During embryonic development, cells differentiate into particular lineages according to information about their position in the embryo. This adoption of a particular cellular identity often triggers changes in the organization of the embryo, which, in turn, results in new positional information. These cycles of differentiation and morphogenesis are key to normal development — but how do embryos coordinate them? One way is to implement checkpoints, similar to those in place during the cell cycle, to block progression until specific criteria are met. In a paper online in Nature, Shahbazi et al.1 report just such a checkpoint during early development in mammals.
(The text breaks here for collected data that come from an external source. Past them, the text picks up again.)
(** * cmndr: a command tree and its argument dispatch

    A shallow embedding of [cmd.go] (package [cmndr]) together with the part
    of Go's standard [flag] package that [cmd.go] calls, and the properties
    of dispatch, help rendering and child registration proved about it.

    - Go pointers ([*Cmd], [*flag.FlagSet]) are indices into two stores that
      only grow; nodes and flag sets are shared through them as in the
      source (the help closure holds its parent, a usage closure its node).
    - The process is a state monad over those stores and the standard error
      stream, with [os.Exit] and [panic] as the two ways out.
    - [flag.FlagSet] follows the standard library: [Parse] loops over
      [parseOne], reports through [failf] and the [Usage] hook, and then
      acts on the set's [ErrorHandling]. Flag sets write to [os.Stderr],
      their default output.
    - The callers' [RunFunc]s are a table of functions that observe the
      tree and the arguments and return an error or nil.
    - What [tabwriter], [PrintDefaults] and [strconv.Quote] do to text is
      not spelled out: the stream records the lines handed to the
      tabwriter and the flags whose defaults are printed, and the quoting
      function is a parameter. *)

From Stdlib Require Import String Ascii List ZArith Lia.
From stdpp Require Import base option list gmap strings sorting.

Open Scope string_scope.
Open Scope list_scope.
Open Scope nat_scope.

(** ** Strings and slices *)

Definition TAB : string := String "009"%char "".
Definition NL : string := String "010"%char "".

(** A pointer is an index into a store. An index past the end of the store
    plays the part of an invalid (nil) pointer: dereferencing it panics. *)
Abbreviation ptr := nat (only parsing).

(** A Go [[]string]: the nil slice and the empty, non-nil slice both have
    length zero, yet are told apart by [s == nil]. *)
Inductive slice :=
| nil_slice
| mk_slice (elts : list string).

Definition elems (s : slice) : list string :=
  match s with
  | nil_slice => []
  | mk_slice l => l
  end.

Definition len (s : slice) : nat := length (elems s).

(** [s[1:]]; out of range when [len s = 0]. *)
Definition slice_from1 (s : slice) : option slice :=
  match s with
  | mk_slice (_ :: l) => Some (mk_slice l)
  | _ => None
  end.

(** ** Errors *)

(** [flag.ErrHelp] is a sentinel compared by identity; every other error the
    program meets is an opaque value with a message. *)
Inductive error :=
| ErrHelp
| errorString (msg : string).

Definition Error (e : error) : string :=
  match e with
  | ErrHelp => "flag: help requested"
  | errorString m => m
  end.

(** ** Package flag: data *)

Inductive ErrorHandling := ContinueOnError | ExitOnError | PanicOnError.

(** A registered flag. [flag_Set] is [Value.Set]: it accepts or rejects the
    text given on the command line. *)
Record Flag := mkFlag {
  flag_Usage : string;
  flag_DefValue : string;
  IsBoolFlag : bool;
  flag_Set : string -> option error
}.

(** The function values a [FlagSet.Usage] field holds in this program:
    the method value [f.defaultUsage] that [flag.NewFlagSet] installs, the
    closure [newUsage(c)] that [New] installs, or a caller's own printer. *)
Inductive UsageFn :=
| defaultUsageOf (f : ptr)
| newUsageOf (c : ptr)
| userUsage (text : string).

Record FlagSet := mkFlagSet {
  Usage : option UsageFn;
  fs_name : string;
  parsed : bool;
  actual : gmap string string;
  formal : gmap string Flag;
  fs_args : slice;
  errorHandling : ErrorHandling
}.

(** ** Package cmndr: data *)

(** A [RunFunc] is either the closure built by [newHelpCmd], which captures
    its parent, or a caller's function, named by an index into a table. *)
Inductive RunFunc :=
| helpRunOf (parent : ptr)
| userRun (id : nat).

Record Cmd := mkCmd {
  Name : string;
  Description : string;
  Flags : option ptr;
  Commands : option (gmap string ptr);
  Run : option RunFunc
}.

(** ** The process state *)

(** What reaches [os.Stderr]: text written directly, the lines handed to the
    [tabwriter] and flushed by it, and the defaults of a flag set as
    [PrintDefaults] renders them. *)
Inductive Write :=
| Text (s : string)
| Table (lines : list string)
| Defaults (flags : gmap string Flag).

Record World := mkWorld {
  cmds : list Cmd;
  flagsets : list FlagSet;
  stderr : list Write
}.

Inductive Result (A : Type) :=
| Return (a : A)
| Exit (code : Z)
| Panic (msg : string).
Arguments Return {A} a.
Arguments Exit {A} code.
Arguments Panic {A} msg.

Definition M (A : Type) : Type := World -> World * Result A.

Definition ret {A} (a : A) : M A := fun w => (w, Return a).

Definition bind {A B} (m : M A) (k : A -> M B) : M B :=
  fun w =>
    match m w with
    | (w', Return a) => k a w'
    | (w', Exit c) => (w', Exit c)
    | (w', Panic s) => (w', Panic s)
    end.

Notation "'let*' x ':=' m 'in' k" := (bind m (fun x => k))
  (at level 10, x pattern, m at level 100, k at level 200).
Notation "m ';;' k" := (bind m (fun _ => k))
  (at level 100, k at level 200, right associativity).

Definition os_Exit {A} (code : Z) : M A := fun w => (w, Exit code).
Definition panic {A} (msg : string) : M A := fun w => (w, Panic msg).

Definition nil_deref : string := "invalid memory address or nil pointer dereference".
Definition out_of_range : string := "slice bounds out of range".

Definition emit (x : Write) : M unit :=
  fun w => (mkWorld (cmds w) (flagsets w) (stderr w ++ [x]), Return tt).

(** [fmt.Fprint(os.Stderr, s)] *)
Definition Fprint (s : string) : M unit := emit (Text s).

Definition derefCmd (c : ptr) : M Cmd :=
  fun w =>
    match cmds w !! c with
    | Some x => (w, Return x)
    | None => (w, Panic nil_deref)
    end.

Definition storeCmd (c : ptr) (x : Cmd) : M unit :=
  fun w => (mkWorld (<[c := x]> (cmds w)) (flagsets w) (stderr w), Return tt).

Definition allocCmd (x : Cmd) : M ptr :=
  fun w => (mkWorld (cmds w ++ [x]) (flagsets w) (stderr w), Return (length (cmds w))).

Definition derefFlagSet (f : ptr) : M FlagSet :=
  fun w =>
    match flagsets w !! f with
    | Some x => (w, Return x)
    | None => (w, Panic nil_deref)
    end.

Definition storeFlagSet (f : ptr) (x : FlagSet) : M unit :=
  fun w => (mkWorld (cmds w) (<[f := x]> (flagsets w)) (stderr w), Return tt).

Definition allocFlagSet (x : FlagSet) : M ptr :=
  fun w => (mkWorld (cmds w) (flagsets w ++ [x]) (stderr w), Return (length (flagsets w))).

(** ** Package flag: operations *)

(** [flag.NewFlagSet(name, errorHandling)]: the new set's [Usage] is its own
    [defaultUsage]. *)
Definition NewFlagSet (name : string) (eh : ErrorHandling) : M ptr :=
  fun w =>
    let f := length (flagsets w) in
    allocFlagSet (mkFlagSet (Some (defaultUsageOf f)) name false ∅ ∅ nil_slice eh) w.

Definition PrintDefaults (f : ptr) : M unit :=
  let* fs := derefFlagSet f in
  emit (Defaults (formal fs)).

Definition defaultUsage (f : ptr) : M unit :=
  let* fs := derefFlagSet f in
  (if decide (fs_name fs = "") then Fprint ("Usage:" +:+ NL)
   else Fprint ("Usage of " +:+ fs_name fs +:+ ":" +:+ NL));;
  PrintDefaults f.

(** [f.Arg(i)], [f.NArg()], [f.Args()] *)
Definition Arg (fs : FlagSet) (i : nat) : string :=
  default "" (elems (fs_args fs) !! i).
Definition NArg (fs : FlagSet) : nat := len (fs_args fs).
Definition Args (fs : FlagSet) : slice := fs_args fs.

(** How [parseOne] reads the token at the head of the arguments. *)
Inductive flagSyntax :=
| Positional
| Terminator
| BadSyntax
| FlagToken (name : string).

Definition checkName (name : string) : flagSyntax :=
  match name with
  | "" => BadSyntax
  | String c _ =>
      if decide (c = "-"%char) then BadSyntax
      else if decide (c = "="%char) then BadSyntax
      else FlagToken name
  end.

Definition readToken (s : string) : flagSyntax :=
  match s with
  | String c0 (String c1 rest) =>
      if decide (c0 = "-"%char) then
        if decide (c1 = "-"%char) then
          match rest with
          | "" => Terminator
          | _ => checkName rest
          end
        else checkName (String c1 rest)
      else Positional
  | _ => Positional
  end.

(** The text before and after the first ['='] of [s], if there is one. *)
Fixpoint cutEq (s : string) : option (string * string) :=
  match s with
  | "" => None
  | String c r =>
      if decide (c = "="%char) then Some ("", r)
      else match cutEq r with
           | Some (a, b) => Some (String c a, b)
           | None => None
           end
  end.

(** [name=value]: the ['='] is looked for from the second character on. *)
Definition splitValue (name : string) : string * option string :=
  match name with
  | "" => ("", None)
  | String c r =>
      match cutEq r with
      | Some (a, v) => (String c a, Some v)
      | None => (name, None)
      end
  end.

Inductive parseEnd :=
| parseDone
| parseHelp
| parseFail (msg : string).

Section Program.

(** [strconv.Quote], behind the [%q] verb. *)
Variable strconv_Quote : string -> string.

(** [os.Args[0]] and [os.Args[1:]]. *)
Variable os_Args0 : string.
Variable os_Args1 : list string.

(** The callers' [RunFunc]s: each observes the tree and its arguments, and
    returns an error or nil. *)
Variable actions : nat -> World -> ptr -> slice -> option error.

(** The loop of [FlagSet.Parse] over [parseOne]: the flags set so far, the
    arguments left in [f.args], and how the loop ended. *)
Fixpoint parseArgs (fm : gmap string Flag) (act : gmap string string)
    (args : list string) {struct args} : gmap string string * list string * parseEnd :=
  match args with
  | [] => (act, [], parseDone)
  | s :: rest =>
      match readToken s with
      | Positional => (act, args, parseDone)
      | Terminator => (act, rest, parseDone)
      | BadSyntax => (act, args, parseFail ("bad flag syntax: " +:+ s))
      | FlagToken tok =>
          let '(name, value) := splitValue tok in
          match fm !! name with
          | None =>
              if decide (name = "help" ∨ name = "h") then (act, rest, parseHelp)
              else (act, rest, parseFail ("flag provided but not defined: -" +:+ name))
          | Some fl =>
              if IsBoolFlag fl then
                match value with
                | Some v =>
                    match flag_Set fl v with
                    | Some err =>
                        (act, rest,
                         parseFail ("invalid boolean value " +:+ strconv_Quote v +:+ " for -"
                                    +:+ name +:+ ": " +:+ Error err))
                    | None => parseArgs fm (<[name := v]> act) rest
                    end
                | None =>
                    match flag_Set fl "true" with
                    | Some err =>
                        (act, rest,
                         parseFail ("invalid boolean flag " +:+ name +:+ ": " +:+ Error err))
                    | None => parseArgs fm (<[name := "true"]> act) rest
                    end
                end
              else
                match value with
                | Some v =>
                    match flag_Set fl v with
                    | Some err =>
                        (act, rest,
                         parseFail ("invalid value " +:+ strconv_Quote v +:+ " for flag -"
                                    +:+ name +:+ ": " +:+ Error err))
                    | None => parseArgs fm (<[name := v]> act) rest
                    end
                | None =>
                    match rest with
                    | [] => (act, [], parseFail ("flag needs an argument: -" +:+ name))
                    | v :: rest' =>
                        match flag_Set fl v with
                        | Some err =>
                            (act, rest',
                             parseFail ("invalid value " +:+ strconv_Quote v +:+ " for flag -"
                                        +:+ name +:+ ": " +:+ Error err))
                        | None => parseArgs fm (<[name := v]> act) rest'
                        end
                    end
                end
          end
      end
  end.

(** [f.args] after the loop: a nil argument slice stays nil, any other is
    re-sliced and so is not nil. *)
Definition restSlice (arguments : slice) (rest : list string) : slice :=
  match arguments with
  | nil_slice => nil_slice
  | mk_slice _ => mk_slice rest
  end.

Section Hooks.

(** Calling a function value stored in a [Usage] field. *)
Variable call : UsageFn -> M unit.

(** [f.usage()]: the hook if there is one, else the default. *)
Definition usage (f : ptr) : M unit :=
  let* fs := derefFlagSet f in
  match Usage fs with
  | None => defaultUsage f
  | Some u => call u
  end.

(** [f.Usage()], the field called directly: a nil function value panics. *)
Definition Usage_call (f : ptr) : M unit :=
  let* fs := derefFlagSet f in
  match Usage fs with
  | None => panic nil_deref
  | Some u => call u
  end.

(** [f.failf]: print the message, print the usage, return the error. *)
Definition failf (f : ptr) (msg : string) : M error :=
  Fprint (msg +:+ NL);;
  usage f;;
  ret (errorString msg).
In mammalian development, the embryo forms a structure called the blastocyst2, which contains a mass of pluripotent cells — those that can give rise to any cell type in the body. In most mammals, the blastocyst implants into the uterus. Implantation can be put on hold by maternal hormones, which induce the blastocyst to secrete the protein leukaemia inhibitory factor (LIF) and to enter a dormant state3.
Pluripotent cells isolated from the blastocyst for growth in vitro — called embryonic stem (ES) cells — can be maintained in a ‘naive’ pluripotent state by LIF4. When LIF is removed, ES cells become ‘primed’ and can initiate their differentiation into the various progenitors that build the body. The role of these different states in vivo is not clear, but one hypothesis has been that LIF removal primes the embryo to resume development3, thereby constituting a bona fide checkpoint for implantation.
At the implantation stage of development, embryos also undergo a dramatic change in shape. The amniotic cavity, which will contain the growing embryo and the fluids that surround it, begins to form within a circle of primed pluripotent cells. The formation of the amniotic cavity has been poorly characterized, because this process occurs during early stages of embryo implantation, which are difficult to access experimentally. But key insights into the process have come in the past three years, thanks to previous work from the group that performed the current study. The authors, along with other groups, greatly improved in vitro culture conditions for human5,6 and mouse7 embryos, and succeeded in growing embryos outside the uterus until shortly after the implantation stage.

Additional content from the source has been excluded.